## What the task requires
Please return every line from the entries that has the string "cleanUrl" in it.
━━━━━ Data supplied ━━━━━
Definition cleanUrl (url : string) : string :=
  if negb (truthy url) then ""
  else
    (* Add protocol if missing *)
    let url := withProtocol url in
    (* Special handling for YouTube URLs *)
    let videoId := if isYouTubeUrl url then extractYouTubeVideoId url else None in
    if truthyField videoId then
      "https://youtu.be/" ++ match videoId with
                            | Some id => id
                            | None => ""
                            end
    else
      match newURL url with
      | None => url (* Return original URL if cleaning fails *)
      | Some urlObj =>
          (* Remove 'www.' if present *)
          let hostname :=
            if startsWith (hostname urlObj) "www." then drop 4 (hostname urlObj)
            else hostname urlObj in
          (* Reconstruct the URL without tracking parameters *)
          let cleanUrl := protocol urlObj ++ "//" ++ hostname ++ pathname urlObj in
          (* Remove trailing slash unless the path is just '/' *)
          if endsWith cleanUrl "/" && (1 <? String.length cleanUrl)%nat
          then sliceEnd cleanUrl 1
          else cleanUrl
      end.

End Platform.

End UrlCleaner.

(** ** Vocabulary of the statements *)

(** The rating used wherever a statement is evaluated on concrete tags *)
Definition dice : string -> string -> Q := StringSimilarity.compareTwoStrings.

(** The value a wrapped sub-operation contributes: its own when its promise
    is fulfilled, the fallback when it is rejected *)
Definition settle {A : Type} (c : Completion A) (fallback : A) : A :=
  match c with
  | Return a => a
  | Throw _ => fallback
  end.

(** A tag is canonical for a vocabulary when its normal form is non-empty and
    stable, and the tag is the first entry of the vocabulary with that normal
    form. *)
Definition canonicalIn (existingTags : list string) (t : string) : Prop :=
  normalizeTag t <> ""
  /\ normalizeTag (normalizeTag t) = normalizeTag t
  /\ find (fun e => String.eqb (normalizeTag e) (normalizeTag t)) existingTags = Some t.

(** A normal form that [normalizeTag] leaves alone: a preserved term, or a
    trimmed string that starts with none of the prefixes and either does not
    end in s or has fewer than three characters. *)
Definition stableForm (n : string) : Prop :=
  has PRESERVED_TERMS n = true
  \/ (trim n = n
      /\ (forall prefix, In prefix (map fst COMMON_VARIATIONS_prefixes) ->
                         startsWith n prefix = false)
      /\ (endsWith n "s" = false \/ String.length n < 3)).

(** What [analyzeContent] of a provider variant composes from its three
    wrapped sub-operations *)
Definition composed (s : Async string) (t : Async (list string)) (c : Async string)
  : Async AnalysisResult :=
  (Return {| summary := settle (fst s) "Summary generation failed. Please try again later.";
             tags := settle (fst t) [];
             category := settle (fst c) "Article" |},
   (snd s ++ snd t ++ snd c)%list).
━━━━━
## Output for this task
Definition cleanUrl (url : string) : string :=
          let cleanUrl := protocol urlObj ++ "//" ++ hostname ++ pathname urlObj in
          if endsWith cleanUrl "/" && (1 <? String.length cleanUrl)%nat
          then sliceEnd cleanUrl 1
          else cleanUrl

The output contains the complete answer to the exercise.